In some ways, this seems like David McCullough's recent book 1776, which attempted to show the up-and-down fortunes of the Americans during the Revolutionary War. And, like McCullough, Flood is a strong writer who weaves his characters into a generally gripping tale. So this should be a best-selling history book. Unlike that tale, Lincoln's life is more tragic than the revolution, by the end of 1864, Lincoln's assassination is less than four months away, which I'm sure tempers Flood's retelling of the year's dramatic events.

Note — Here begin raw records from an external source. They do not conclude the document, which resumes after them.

(** *** The compiler on concrete rule texts *)

Lemma compilePredicate_fail_open_witness :
  ~ contains topRated_re (@rule_text sample_host (VStr (u "return p.rating >= 4.5;")))
  /\ @compilePredicate sample_host (VStr (u "return p.rating >= 4.5;"))
       (place_of 1 0 "negative") = true.
Proof.
  split; [apply search_None; vm_compute; reflexivity |].
  apply (proj1 (@compilePredicate_fail_open sample_host)
           (VStr (u "return p.rating >= 4.5;")));
    apply search_None; vm_compute; reflexivity.
Defined.

Lemma compileHeat_fail_closed_witness :
  (exists m, search field_re (@rule_text sample_host (VStr (u "return (p.secret ?? 1);"))) = Some m
             /\ ~ In (group 1 m) allowedFields)
  /\ @compileHeat sample_host (VStr (u "return (p.secret ?? 1);"))
       (place_of 4.5 120 "positive") = Fin 0.
Proof.
  assert (exists m, search field_re (@rule_text sample_host (VStr (u "return (p.secret ?? 1);"))) = Some m
                    /\ ~ In (group 1 m) allowedFields) as Hout.
  { eexists. split; [vm_compute; reflexivity |].
    intros Hin. apply existsb_str_eqb in Hin. vm_compute in Hin. discriminate. }
  split; [exact Hout |].
  apply (proj1 (@compileHeat_fail_closed sample_host)). right. exact Hout.
Defined.

Lemma compilePredicate_range_capped_first_witness :
  contains discover_re
    (@rule_text sample_host
       (VStr (u "return r >= 4.1 && v >= 30 && v <= 180 && s !== 'negative';")))
  /\ contains topRated_re
       (@rule_text sample_host
          (VStr (u "return r >= 4.1 && v >= 30 && v <= 180 && s !== 'negative';"))).
Proof.
  assert (contains discover_re
            (@rule_text sample_host
               (VStr (u "return r >= 4.1 && v >= 30 && v <= 180 && s !== 'negative';"))))
    as Hc.
  { apply search_is_Some. vm_compute. eexists. reflexivity. }
  split; [exact Hc |].
  apply (proj1 (@compilePredicate_range_capped_first sample_host) _ Hc).
Defined.

(** C8, as stated, fails: this rule text carries a lower and an upper bound
    on the review count, but no sentiment clause; it compiles to the
    threshold predicate, which accepts a place with 500 reviews. *)
Lemma bounds_without_sentiment_compile_to_threshold :
  let rule := VStr (u "return r >= 4.1 && v >= 30 && v <= 180;") in
  contains lower_bound_re (@rule_text sample_host rule)
  /\ contains upper_bound_re (@rule_text sample_host rule)
  /\ @compilePredicate sample_host rule = @topRated_pred sample_host (Fin 4.1) (Fin 30)
  /\ @compilePredicate sample_host rule (place_of 4.3 500 "positive") = true.
Proof.
  cbv zeta. split; [| split; [| split]].
  - apply search_is_Some. vm_compute. eexists. reflexivity.
  - apply search_is_Some. vm_compute. eexists. reflexivity.
  - reflexivity.
  - reflexivity.
Qed.

Lemma mustGo_missing_score_is_half_witness :
  exists m,
    search mustGo_re
      (@rule_text sample_host (VStr (u "return b2 >= 0.84 && v >= 350 && s !== 'negative';")))
    = Some m.
Proof.
  destruct (@mustGo_missing_score_is_half sample_host
              (VStr (u "return b2 >= 0.84 && v >= 350 && s !== 'negative';")))
    as (m & Hm & _).
  - apply search_None. vm_compute. reflexivity.
  - apply search_is_Some. vm_compute. eexists. reflexivity.
  - exists m. exact Hm.
Defined.

(** ** Validation of the places response *)

Section Loading.
Context `{Host}.

Lemma truthy_js_or (a b : jsval) : truthy (a ||| b) = truthy a || truthy b.
Proof. unfold js_or. destruct (truthy a) eqn:E; [rewrite E |]; reflexivity. Qed.

Lemma place_valid_iff (r : jsval) :
  place_valid r = true
  <-> truthy r = true /\ typeof_object r = true /\ has_identity r
      /\ coords_in_range r.
Proof.
  unfold place_valid, validatePlaceData, has_identity, coords_in_range.
  destruct (truthy r) eqn:Et; simpl; [| intuition discriminate].
  destruct (typeof_object r) eqn:Eo; simpl; [| intuition discriminate].
  destruct (truthy (get r "place_id")) eqn:E1; simpl.
  2: destruct (truthy (get r "id")) eqn:E2; simpl.
  3: destruct (truthy (get r "gid")) eqn:E3; simpl.
  4: { split; [discriminate |]. intros (_ & _ & [Hi | [Hi | Hi]] & _); discriminate. }
  all: destruct (Number (get r "lat" ??? get r "latitude")) as [| | | la] eqn:Ela; simpl;
    try (split; [discriminate | intros (_ & _ & _ & la' & lo' & Hla & _); discriminate]).
  all: destruct (Number (get r "lng" ??? get r "longitude")) as [| | | lo] eqn:Elo; simpl;
    try (split; [discriminate | intros (_ & _ & _ & la' & lo' & _ & Hlo & _); discriminate]).
  all: unfold js_gt; simpl;
    destruct (Qltb la (-90)) eqn:L1; simpl;
    [ apply Qltb_lt in L1
    | apply Qltb_ge in L1; destruct (Qltb 90 la) eqn:L2; simpl;
      [ apply Qltb_lt in L2
      | apply Qltb_ge in L2; destruct (Qltb lo (-180)) eqn:L3; simpl;
        [ apply Qltb_lt in L3
        | apply Qltb_ge in L3; destruct (Qltb 180 lo) eqn:L4; simpl;
          [ apply Qltb_lt in L4 | apply Qltb_ge in L4 ] ] ] ].
  all: split;
    [ try discriminate; intros _; repeat split; auto; exists la, lo; repeat split; auto
    | try reflexivity;
      intros (_ & _ & _ & la' & lo' & Hla & Hlo & Hr1 & Hr2);
      injection Hla as <-; injection Hlo as <-; lra ].
Qed.

Lemma In_imap {A B} (f : nat -> A -> B) (l : list A) (y : B) :
  In y (imap f l) -> exists i x, y = f i x /\ In x l.
Proof.
  intros Hin. apply list_elem_of_In, elem_of_lookup_imap in Hin as (i & x & -> & Hl).
  exists i, x. split; [reflexivity |].
  apply list_elem_of_In. eapply list_elem_of_lookup_2. exact Hl.
Qed.

Lemma validateAPIResponse_results payload results filtered :
  validateAPIResponse payload = ApiOk results filtered ->
  exists raw, get payload "results" = VArr raw
    /\ results = List.filter place_valid raw.
Proof.
  unfold validateAPIResponse.
  destruct (negb (truthy payload) || negb (typeof_object payload)); [discriminate |].
  destruct (get payload "results") as [| | | | | raw |]; try discriminate.
  destruct raw as [| r raw].
  - intros [= <- _]. exists []. split; reflexivity.
  - intros [= <- _]. exists (r :: raw). split; reflexivity.
Qed.

Lemma mapPlace_valid rnd r :
  place_valid r = true ->
  truthy (id (mapPlace rnd r)) = true /\ place_in_range (mapPlace rnd r).
Proof.
  intros Hv. apply place_valid_iff in Hv as (_ & _ & Hid & la & lo & Hla & Hlo & Hr1 & Hr2).
  split.
  - cbn [mapPlace id]. rewrite !truthy_js_or.
    destruct Hid as [-> | [-> | ->]]; rewrite ?orb_true_r; reflexivity.
  - exists la, lo. cbn [mapPlace lat lng]. rewrite Hla, Hlo. repeat split; tauto.
Qed.

(** C1. After a places load every record of [DATA] has a truthy (for a
    string: non-empty) [id] and finite coordinates with
    [-90 <= lat <= 90] and [-180 <= lng <= 180]. [DATA] is built from
    exactly the rows of the response that pass the validator, and a row
    passes it if and only if it is an object with an identity property and
    finite, in-range coordinates; so a row with non-finite or out-of-range
    coordinates, or without any identity property, is dropped. The row with
    lat 90.0 and lng 180.0 passes and the row with lat 90.0001 does not. *)
Theorem loaded_places_are_valid (rnd : nat -> jsstring) (payload : jsval) :
  (forall p, In p (loadRealPlacesAndBootstrapUI rnd payload) ->
     truthy (id p) = true /\ id p <> VStr [] /\ place_in_range p)
  /\ (forall raw, truthy payload = true -> typeof_object payload = true ->
        get payload "results" = VArr raw ->
        loadRealPlacesAndBootstrapUI rnd payload
        = imap (fun i r => mapPlace (rnd i) r) (List.filter place_valid raw))
  /\ (forall r, place_valid r = true
        <-> truthy r = true /\ typeof_object r = true /\ has_identity r
            /\ coords_in_range r)
  /\ place_valid (raw_row "a" 90.0 180.0) = true
  /\ place_valid (raw_row "a" 90.0001 180.0) = false.
Proof.
  split; [| split; [| split; [| split]]].
  - intros p Hin. unfold loadRealPlacesAndBootstrapUI in Hin.
    destruct (validateAPIResponse payload) as [e | results filtered] eqn:Ev;
      [contradiction |].
    apply validateAPIResponse_results in Ev as (raw & _ & ->).
    apply In_imap in Hin as (i & r & -> & Hr).
    apply filter_In in Hr as [_ Hv].
    destruct (mapPlace_valid (rnd i) r Hv) as [Hid Hrange].
    split; [exact Hid |]. split; [| exact Hrange].
    intros Heq. rewrite Heq in Hid. discriminate.
  - intros raw Ht Ho Hres. unfold loadRealPlacesAndBootstrapUI, validateAPIResponse.
    rewrite Ht, Ho, Hres. simpl. destruct raw; reflexivity.
  - apply place_valid_iff.
  - reflexivity.
  - reflexivity.
Qed.

End Loading.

I have mixed feelings about this book based on previous books by Flood that I've read. His Lee: The Last Years is a gripping account of Robert E. Lee's brief post-war career. But Grant and Sherman: The Friendship That Won the Civil War was only okay -- solid narrative history, but I'm not sure Flood really adequately developed the promise of his subtitle; in fairness, it could have been titled "Grant and Sherman: The Friendship That Saved Sherman's Postwar Reputation and Career," but I don't really buy that the friendship won the war from Flood's book.